(Saved data entries)
Definition next_backoff (get : LoopState -> RetryBackoff) (set : RetryBackoff -> LoopState -> LoopState) : M World Z :=
  fun w => let '(delay, b) := NextDelay (get (own w)) in (delay, with_own (set b (own w)) w).

(** [false] when the fuel ran out before the loop was left. *)
Fixpoint connected_loop (fuel : nat) (last_reconcile : Z) : M World bool :=
  match fuel with
  | O => ret false
  | S fuel' =>
      let* stopped := call stop_requested in
      if stopped : bool then ret true
      else
        let* reason := Sleep pump_interval true in
        match reason with
        | kStopRequested => ret true
        | _ =>
            PumpNotifications ;;*
            let* ok := SendPendingCommands in
            if negb ok then ret true
            else
              let* ok := SendPendingLibraryRequests in
              if negb ok then ret true
              else match reason with
                   | kTriggered => ret true
                   | kCommandPending => connected_loop fuel' last_reconcile
                   | _ =>
                       let* now := call steady_now in
                       let* immediate := gets (fun w => needs_immediate_poll (own w)) in
                       if immediate || (ms reconcile_interval <=? now - last_reconcile) then
                         update_own (set_needs_immediate_poll false) ;;*
                         let* alive := ReconcilePoll true in
                         if negb alive then ret true
                         else let* now := call steady_now in connected_loop fuel' now
                       else connected_loop fuel' last_reconcile
                   end
        end
  end.

Definition serve_connection (fuel : nat) : M World bool :=
  update_own (fun o => set_backoff (ResetBackoff (backoff o)) o) ;;*
  SetState kConnected ;;*
  let* now := call steady_now in
  let* left_loop := connected_loop fuel now in
  if negb left_loop then ret false else drop_link ;;* ret true.

Definition loop_iteration (fuel : nat) : M World bool :=
  let* target := ResolveTarget in
  match target with
  | None =>
      SetState kDisconnected ;;*
      let* delay := next_backoff no_target_backoff set_no_target_backoff in
      Sleep delay false ;;* ret true
  | Some target =>
      update_own (fun o => set_no_target_backoff (ResetBackoff (no_target_backoff o)) o) ;;*
      SetState kConnecting ;;*
      let* ok := ConnectAndPrime target in
      if negb ok then
        drop_link ;;*
        SetState kError ;;*
        let* delay := next_backoff backoff set_backoff in
        Sleep delay false ;;* ret true
      else serve_connection fuel
  end.

(** [true] when the stop was seen within the fuel. *)
Fixpoint ConnectionLoop (fuel : nat) : M World bool :=
  match fuel with
  | O => ret false
  | S fuel' =>
      let* stopped := call stop_requested in
      if stopped : bool then SetState kDisconnected ;;* ret true
      else
        let* completed := loop_iteration fuel' in
        if negb completed then ret false else ConnectionLoop fuel'
  end.

(** The client as constructed. *)
Definition start (e : E) : World :=
  {| env := e; snapshot := initial_snapshot;
     own := {| ws := false; next_rpc_id := 0; last_call_timed_out := false; needs_immediate_poll := false;
               consecutive_poll_timeouts := 0; library_busy_ := false; identity_from_notification := false;
               player_stop_count := 0; backoff := NewRetryBackoff initial_backoff max_backoff;
               no_target_backoff := NewRetryBackoff initial_backoff (Z.min max_backoff kNoTargetMaxRecheckInterval);
               starved := false |};
     pending_commands := []; pending_library_requests := []; requested := false; published := []; sent := [] |}.
End Client.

◆ What the task asks
Each entry above must be printed exactly as written.

◆ Problem solution
Definition next_backoff (get : LoopState -> RetryBackoff) (set : RetryBackoff -> LoopState -> LoopState) : M World Z :=
  fun w => let '(delay, b) := NextDelay (get (own w)) in (delay, with_own (set b (own w)) w).

(** [false] when the fuel ran out before the loop was left. *)
Fixpoint connected_loop (fuel : nat) (last_reconcile : Z) : M World bool :=
  match fuel with
  | O => ret false
  | S fuel' =>
      let* stopped := call stop_requested in
      if stopped : bool then ret true
      else
        let* reason := Sleep pump_interval true in
        match reason with
        | kStopRequested => ret true
        | _ =>
            PumpNotifications ;;*
            let* ok := SendPendingCommands in
            if negb ok then ret true
            else
              let* ok := SendPendingLibraryRequests in
              if negb ok then ret true
              else match reason with
                   | kTriggered => ret true
                   | kCommandPending => connected_loop fuel' last_reconcile
                   | _ =>
                       let* now := call steady_now in
                       let* immediate := gets (fun w => needs_immediate_poll (own w)) in
                       if immediate || (ms reconcile_interval <=? now - last_reconcile) then
                         update_own (set_needs_immediate_poll false) ;;*
                         let* alive := ReconcilePoll true in
                         if negb alive then ret true
                         else let* now := call steady_now in connected_loop fuel' now
                       else connected_loop fuel' last_reconcile
                   end
        end
  end.

Definition serve_connection (fuel : nat) : M World bool :=
  update_own (fun o => set_backoff (ResetBackoff (backoff o)) o) ;;*
  SetState kConnected ;;*
  let* now := call steady_now in
  let* left_loop := connected_loop fuel now in
  if negb left_loop then ret false else drop_link ;;* ret true.

Definition loop_iteration (fuel : nat) : M World bool :=
  let* target := ResolveTarget in
  match target with
  | None =>
      SetState kDisconnected ;;*
      let* delay := next_backoff no_target_backoff set_no_target_backoff in
      Sleep delay false ;;* ret true
  | Some target =>
      update_own (fun o => set_no_target_backoff (ResetBackoff (no_target_backoff o)) o) ;;*
      SetState kConnecting ;;*
      let* ok := ConnectAndPrime target in
      if negb ok then
        drop_link ;;*
        SetState kError ;;*
        let* delay := next_backoff backoff set_backoff in
        Sleep delay false ;;* ret true
      else serve_connection fuel
  end.

(** [true] when the stop was seen within the fuel. *)
Fixpoint ConnectionLoop (fuel : nat) : M World bool :=
  match fuel with
  | O => ret false
  | S fuel' =>
      let* stopped := call stop_requested in
      if stopped : bool then SetState kDisconnected ;;* ret true
      else
        let* completed := loop_iteration fuel' in
        if negb completed then ret false else ConnectionLoop fuel'
  end.

(** The client as constructed. *)
Definition start (e : E) : World :=
  {| env := e; snapshot := initial_snapshot;
     own := {| ws := false; next_rpc_id := 0; last_call_timed_out := false; needs_immediate_poll := false;
               consecutive_poll_timeouts := 0; library_busy_ := false; identity_from_notification := false;
               player_stop_count := 0; backoff := NewRetryBackoff initial_backoff max_backoff;
               no_target_backoff := NewRetryBackoff initial_backoff (Z.min max_backoff kNoTargetMaxRecheckInterval);
               starved := false |};
     pending_commands := []; pending_library_requests := []; requested := false; published := []; sent := [] |}.
End Client.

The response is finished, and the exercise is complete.